# WHAT TO DO:
Search the records for the string "congruence" and copy every line where it turns up.

Stored data
(* ===== verification/AckNak.v ===== *)
(** * Acknowledgements (srtla-core/src/connection/ack_nak.rs)

    What the cumulative SRT ACK, the per-packet SRTLA ACK and the NAK do to a
    link's logs.  A cumulative ACK walks the newly acknowledged range or sweeps
    the whole log; the theorem says which entries each removes.  The two agree
    when the log holds only sequences ahead of the last acknowledgement. *)
From S2P Require Import Prelude F64 Wire Seq Filters Rtt Batch Pacing Congestion Config Connection.

(** The log holds sequence numbers ahead of the last cumulative ACK. *)
Definition log_ahead (c : SrtlaConnection) : Prop :=
  forall k t, packet_log c !! k = Some t ->
    is_seq k /\ (highest_acked_seq c <> NO_ACK_YET -> seq_after k (highest_acked_seq c) = true).

(** Whether a cumulative ACK is ignored. *)
Definition ack_is_stale (c : SrtlaConnection) (ack : Z) : bool :=
  negb (highest_acked_seq c =? NO_ACK_YET) && negb (seq_after (seq_normalize ack) (highest_acked_seq c)).

(** Whether it walks the newly acknowledged range instead of sweeping the log. *)
Definition ack_walks (c : SrtlaConnection) (ack : Z) : bool :=
  negb (highest_acked_seq c =? NO_ACK_YET) &&
  (seq_diff (seq_normalize ack) (highest_acked_seq c) <=? TARGETED_REMOVAL_LIMIT).

(** [k] lies in the circular range from [old], exclusive, to [ack]. *)
Definition newly_acked (old ack k : Z) : Prop :=
  is_seq k /\ 1 <= (k - old) mod two31 <= (ack - old) mod two31.

(** The sequences that a cumulative ACK takes out of the log. *)
Definition ack_removes (c : SrtlaConnection) (ack k : Z) : Prop :=
  ack_is_stale c ack = false /\
  if ack_walks c ack then newly_acked (highest_acked_seq c) (seq_normalize ack) k
  else seq_after k (seq_normalize ack) = false.

Global Instance ack_removes_dec c ack k : Decision (ack_removes c ack k).
Proof. unfold ack_removes, newly_acked. destruct (ack_walks c ack); apply _. Defined.

(** ** The walk *)
Lemma remove_walk_lookup n s log k :
  Z.of_nat n < two31 ->
  remove_walk n s log !! k =
    if decide (is_seq k /\ 1 <= (k - s) mod two31 <= Z.of_nat n) then None else log !! k.
Proof.
  revert s log. induction n as [|n IH]; intros s log Hn.
  { cbn. rewrite decide_False; [done|]. lia. }
  cbn [remove_walk]. rewrite IH by lia. rewrite seq_next_mod.
  destruct (decide ((s + 1) mod two31 = k)) as [H1|H1].
  { rewrite H1, lookup_delete_eq. rewrite (decide_True _ _ (P := is_seq k /\ 1 <= (k - s) mod two31 <= _))
      by (unfold is_seq; zlia). by destruct (decide _). }
  rewrite lookup_delete_ne by done.
  destruct (decide (is_seq k /\ 1 <= (k - s) mod two31 <= Z.of_nat (S n))) as [[Hk H]|H].
  - rewrite decide_True; [done|]. split; [done|]. unfold is_seq in *. zlia.
  - rewrite decide_False; [done|]. intros [Hk H2]. apply H. split; [done|]. unfold is_seq in *. zlia.
Qed.

Lemma handle_srt_ack_stale c ack now owns :
  ack_is_stale c ack = true -> handle_srt_ack c ack now owns = c.
Proof. unfold ack_is_stale, handle_srt_ack. by intros ->. Qed.

Lemma filter_after_lookup (log : gmap Z Z) ack k :
  filter (fun kv : Z * Z => seq_after kv.1 ack = true) log !! k =
    if decide (seq_after k ack = false) then None else log !! k.
Proof.
  destruct (decide (seq_after k ack = false)) as [H|H].
  - apply map_lookup_filter_None_2. right. intros t _. cbn. congruence.
  - destruct (log !! k) as [t|] eqn:E.
    + apply map_lookup_filter_Some_2; [done|]. cbn. by apply not_false_iff_true.
    + apply map_lookup_filter_None_2. by left.
Qed.

Lemma handle_srt_ack_log c ack now owns :
  ack_is_stale c ack = false ->
  (forall k, packet_log (handle_srt_ack c ack now owns) !! k =
     if decide (ack_removes c ack k) then None else packet_log c !! k) /\
  highest_acked_seq (handle_srt_ack c ack now owns) = seq_normalize ack.
Proof.
  intros Hs. unfold handle_srt_ack. unfold ack_is_stale in Hs. rewrite Hs.
  assert (forall k, packet_log (if (if highest_acked_seq c =? NO_ACK_YET then i32_max
      else seq_diff (seq_normalize ack) (highest_acked_seq c)) <=? TARGETED_REMOVAL_LIMIT
    then c <| highest_acked_seq := seq_normalize ack |> <| packet_log ::= remove_walk (Z.to_nat
      (if highest_acked_seq c =? NO_ACK_YET then i32_max
       else seq_diff (seq_normalize ack) (highest_acked_seq c))) (highest_acked_seq c) |>
    else c <| highest_acked_seq := seq_normalize ack |>
      <| packet_log ::= filter (fun kv : Z * Z => seq_after kv.1 (seq_normalize ack) = true) |>) !! k =
    if decide (ack_removes c ack k) then None else packet_log c !! k) as Hlog.
  { intros k. assert (forall P Q `{Decision P, Decision Q}, (P <-> Q) -> forall x : option Z,
      (if decide P then None else x) = if decide Q then None else x) as Hiff
      by (intros P Q ? ? HPQ x; destruct (decide P), (decide Q); tauto).
    destruct (highest_acked_seq c =? NO_ACK_YET) eqn:Ef; cbn [negb andb] in *.
    { change (i32_max <=? TARGETED_REMOVAL_LIMIT) with false. cbn -[decide]. rewrite filter_after_lookup. apply Hiff.
      unfold ack_removes, ack_walks, ack_is_stale. rewrite Ef. tauto. }
    pose proof Hs as Hd. apply negb_false_iff, seq_after_iff in Hd.
    destruct (seq_diff (seq_normalize ack) (highest_acked_seq c) <=? TARGETED_REMOVAL_LIMIT) eqn:Ew; cbn -[decide].
    - apply Z.leb_le in Ew as Hw. rewrite remove_walk_lookup by (unfold TARGETED_REMOVAL_LIMIT, two31 in *; lia).
      apply Hiff. unfold ack_removes, ack_walks, ack_is_stale, newly_acked. rewrite Ef, Ew, Hs. cbn [negb andb].
      rewrite Z2Nat.id by lia. rewrite seq_diff_mod in Hd, Hw |- *. unfold TARGETED_REMOVAL_LIMIT in Hw. unfold is_seq. zlia.
    - rewrite filter_after_lookup. apply Hiff. unfold ack_removes, ack_walks, ack_is_stale. rewrite Ef, Ew, Hs. tauto. }
  destruct owns, (packet_log c !! seq_normalize ack); (split; [exact Hlog|]); by destruct (_ <=? _).
Qed.

(** Nothing ahead of the ACK is taken out, and with a log that is ahead of the
    last ACK everything else is. *)
Lemma ack_removes_behind c ack k : ack_removes c ack k -> seq_after k (seq_normalize ack) = false.
Proof.
  unfold ack_removes, ack_walks, ack_is_stale. intros [Hs H]. set (a := seq_normalize ack) in *.
  destruct (highest_acked_seq c =? NO_ACK_YET); cbn [negb andb] in *; [done|].
  destruct (Z.leb_spec (seq_diff a (highest_acked_seq c)) TARGETED_REMOVAL_LIMIT) as [Hw|_]; [|done].
  apply negb_false_iff, seq_after_iff in Hs. destruct H as [Hk H]. apply not_true_iff_false.
  rewrite seq_after_iff. rewrite seq_diff_mod in *. unfold is_seq, TARGETED_REMOVAL_LIMIT in *. zlia.
Qed.

Lemma log_ahead_removes c ack k t :
  log_ahead c -> ack_is_stale c ack = false -> packet_log c !! k = Some t ->
  seq_after k (seq_normalize ack) = false -> ack_removes c ack k.
Proof.
  intros Hl Hs Hk Ha. split; [done|]. unfold ack_walks, ack_is_stale in *. set (a := seq_normalize ack) in *.
  destruct (Hl k t Hk) as [Hseq Haft].
  destruct (Z.eqb_spec (highest_acked_seq c) NO_ACK_YET) as [|Hn]; cbn [negb andb] in *; [done|].
  specialize (Haft Hn). destruct (Z.leb_spec (seq_diff a (highest_acked_seq c)) TARGETED_REMOVAL_LIMIT) as [Hw|_]; [|done].
  apply negb_false_iff, seq_after_iff in Hs. apply seq_after_iff in Haft. apply not_true_iff_false in Ha.
  rewrite seq_after_iff in Ha. rewrite seq_diff_mod in *.
  split; [done|]. unfold is_seq, TARGETED_REMOVAL_LIMIT in *. zlia.
Qed.

(** ** Theorems *)

(** C22: what a cumulative ACK takes out of the packet log, exactly: a stale or
    duplicate one takes nothing; one that advances by at most 64 takes the
    sequences between the previous ACK and this one, so an entry behind the
    previous ACK stays; the first one, or one that advances further, takes every
    sequence that is not ahead of it.  A sequence ahead of the ACK always stays
    with its time, and the in-flight count is the size of the log.  When the log
    was ahead of the previous ACK, what is left is exactly what is ahead of this
    one, by either way, and the log is ahead of this ACK again. *)
Theorem srt_ack_prunes_exactly (c : SrtlaConnection) (ack now : Z) (owns : bool) :
  conn_ok c ->
  let c' := handle_srt_ack c ack now owns in
  let ahead k := seq_after k (seq_normalize ack) = true in
  (forall k, packet_log c' !! k = if decide (ack_removes c ack k) then None else packet_log c !! k) /\
  in_flight_packets c' = log_len (packet_log c') /\
  (forall k, ahead k -> packet_log c' !! k = packet_log c !! k) /\
  (log_ahead c -> ack_is_stale c ack = false ->
     packet_log c' = filter (fun kv : Z * Z => ahead kv.1) (packet_log c) /\ log_ahead c').
Proof.
  intros Hok c' ahead. pose proof (handle_srt_ack_ok c ack now owns Hok) as (Hi & _). fold c' in Hi.
  assert (forall k, packet_log c' !! k = if decide (ack_removes c ack k) then None else packet_log c !! k) as Hlog.
  { intros k. destruct (ack_is_stale c ack) eqn:Es; [|by apply handle_srt_ack_log].
    unfold c'. rewrite handle_srt_ack_stale by done. rewrite decide_False; [done|]. intros [? _]. congruence. }
  split; [exact Hlog|]. split; [exact Hi|]. split.
  { intros k Ha. rewrite Hlog, decide_False; [done|]. intros H%ack_removes_behind. unfold ahead in Ha. congruence. }
  intros Hl Es. destruct (handle_srt_ack_log c ack now owns Es) as [_ Hhi]. fold c' in Hhi.
  assert (packet_log c' = filter (fun kv : Z * Z => ahead kv.1) (packet_log c)) as Hf.
  { apply map_eq. intros k. unfold ahead. rewrite Hlog, filter_after_lookup.
    destruct (packet_log c !! k) as [t|] eqn:Ek; [|by destruct (decide _), (decide _)].
    destruct (decide (ack_removes c ack k)) as [H|H]; destruct (decide (_ = false)) as [H2|H2]; try done.
    - destruct H2. by apply (ack_removes_behind c).
    - destruct H. by apply (log_ahead_removes c ack k t). }
  split; [done|]. unfold log_ahead. rewrite Hhi, Hf.
  intros k t [Hk Haft]%map_lookup_filter_Some. split; [by apply (Hl k t)|]. done.
Qed.

(** The witness's link: three packets in flight around the sequence wrap. *)
Definition ack_demo : SrtlaConnection :=
  new_registering 1 0 0
    <| packet_log := <[0x7fffffff := 10]> (<[0 := 11]> (<[1 := 12]> ∅)) |>
    <| in_flight_packets := 3 |> <| highest_acked_seq := 0x7ffffffe |>.

Lemma ack_demo_ok : conn_ok ack_demo /\ log_ahead ack_demo.
Proof.
  destruct (new_registering_ok 1 0 0) as (_ & Hw & Hb & Hr & Hk & Hc).
  split; [exact (conj eq_refl (conj Hw (conj Hb (conj Hr (conj Hk Hc)))))|].
  intros k t Hkt. cbn in Hkt.
  repeat (apply lookup_insert_Some in Hkt as [[<- <-]|[_ Hkt]];
    [split; [unfold is_seq, two31; lia|intros _; reflexivity]|]).
  by rewrite lookup_empty in Hkt.
Qed.

Lemma srt_ack_prunes_exactly_witness :
  packet_log (handle_srt_ack ack_demo 0 100 true) =
    filter (fun kv : Z * Z => seq_after kv.1 0 = true) (packet_log ack_demo) /\
  in_flight_packets (handle_srt_ack ack_demo 0 100 true) = 1.
Proof.
  destruct ack_demo_ok as [H1 H2].
  destruct (srt_ack_prunes_exactly ack_demo 0 100 true H1) as (_ & _ & _ & H).
  split; [exact (proj1 (H H2 eq_refl))|].
  vm_compute. reflexivity.
Defined.

(** The cumulative ACK feeds the round-trip estimator only on the link that
    carried the acknowledged packet and still had it logged; it never touches
    the window, the congestion state or the outstanding probes. *)
Theorem srt_ack_sample_gated (c : SrtlaConnection) (ack now : Z) (owns : bool) :
  let c' := handle_srt_ack c ack now owns in
  window c' = window c /\ congestion c' = congestion c /\ probe_log c' = probe_log c /\
  rtt c' = match ack_is_stale c ack, owns, packet_log c !! seq_normalize ack with
           | false, true, Some sent => (record_round_trip (rtt c) sent now).1
           | _, _, _ => rtt c
           end.
Proof.
  cbv zeta. destruct (ack_is_stale c ack) eqn:Es.
  { by rewrite handle_srt_ack_stale. }
  unfold ack_is_stale in Es. unfold handle_srt_ack. rewrite Es.
  destruct (_ <=? _), owns, (packet_log c !! seq_normalize ack); done.
Qed.

(** An SRTLA ACK for a duplicate probe proves delivery and samples the RTT
    but leaves the window, the congestion state and the in-flight accounting
    alone; one for a packet this link sent removes exactly that packet; one for
    anything else changes nothing. *)
Theorem srtla_ack_effect (c : SrtlaConnection) (seq : Z) (classic : bool) (now : Z) :
  let '(c', found) := handle_srtla_ack_specific c seq classic now in
  match probe_log c !! seq, packet_log c !! seq with
  | Some sent, _ =>
    found = true /\ window c' = window c /\ congestion c' = congestion c /\
    packet_log c' = packet_log c /\ in_flight_packets c' = in_flight_packets c /\
    probe_log c' = delete seq (probe_log c) /\ last_ack_or_rtt_sample_ms c' = now
  | None, Some sent =>
    found = true /\ packet_log c' = delete seq (packet_log c) /\
    in_flight_packets c' = log_len (delete seq (packet_log c)) /\
    window c' = classic_handle_srtla_ack_specific (window c) (in_flight_packets c') /\
    probe_log c' = probe_log c /\ last_ack_or_rtt_sample_ms c' = now
  | None, None => found = false /\ c' = c
  end.
Proof.
  unfold handle_srtla_ack_specific. destruct (probe_log c !! seq) as [sent|]; [done|].
  destruct (packet_log c !! seq) as [sent|]; [|done].
  cbn -[log_len delete handle_srtla_ack_specific_classic handle_srtla_ack_enhanced record_round_trip].
  destruct classic; done.
Qed.

(** A NAK is charged to a link exactly when the link has the lost packet in
    its log: then the packet leaves the log and the window drops by 100 units
    towards its floor; otherwise the link is unchanged, so a NAK is never
    charged to a link that did not carry the packet. *)
Theorem nak_attribution (c : SrtlaConnection) (seq now : Z) :
  conn_ok c ->
  let '(c', found) := handle_nak c seq now in
  match packet_log c !! seq with
  | Some _ => found = true /\ packet_log c' = delete seq (packet_log c) /\
      in_flight_packets c' = log_len (packet_log c') /\ window c' = Z.max (window c - 100) 1000 /\
      nak_count (congestion c') = sat_i32 (nak_count (congestion c) + 1)
  | None => found = false /\ packet_log c' = packet_log c /\ window c' = window c /\
      congestion c' = congestion c /\ in_flight_packets c' = in_flight_packets c
  end.
Proof.
  intros (Hi & Hw & _). unfold handle_nak. destruct (packet_log c !! seq) as [sent|] eqn:E.
  - rewrite bool_decide_eq_true_2 by (by eexists). cbn -[cc_handle_nak delete log_len].
    pose proof (cc_handle_nak_window (congestion c) (window c) now Hw) as Hnak.
    assert (nak_count (cc_handle_nak (congestion c) (window c) now).1
      = sat_i32 (nak_count (congestion c) + 1)) as Hcnt.
    { unfold cc_handle_nak. cbn -[Z.mul WINDOW_DECR]. split_ifs; done. }
    destruct (cc_handle_nak _ _ _) as [cc w]. done.
  - rewrite bool_decide_eq_false_2 by (by apply eq_None_not_Some). cbn. by rewrite delete_id.
Qed.

Lemma nak_attribution_witness :
  (handle_nak ack_demo 0 100).2 = true /\ window (handle_nak ack_demo 0 100).1 = 19900.
Proof.
  pose proof (nak_attribution ack_demo 0 100 (proj1 ack_demo_ok)) as H.
  destruct (handle_nak ack_demo 0 100) as [c' found]. cbn in H.
  destruct H as (H1 & _ & _ & H2 & _). split; [exact H1|exact H2].
Defined.

(** The documentation of [handle_srt_ack] promises that everything at or before
    the ACK is cleared; a packet registered behind the last acknowledgement is
    not in the walked range and stays in the log. *)
Example ack_leaves_older_packet :
  let c := new_registering 1 0 0 <| packet_log := {[ 90 := 5 ]} |> <| in_flight_packets := 1 |>
             <| highest_acked_seq := 100 |> in
  packet_log (handle_srt_ack c 101 10 false) !! 90 = Some 5 /\
  in_flight_packets (handle_srt_ack c 101 10 false) = 1.
Proof. split; vm_compute; reflexivity. Qed.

# EXERCISE ANSWER:
  - apply map_lookup_filter_None_2. right. intros t _. cbn. congruence.
    unfold c'. rewrite handle_srt_ack_stale by done. rewrite decide_False; [done|]. intros [? _]. congruence. }
  { intros k Ha. rewrite Hlog, decide_False; [done|]. intros H%ack_removes_behind. unfold ahead in Ha. congruence. }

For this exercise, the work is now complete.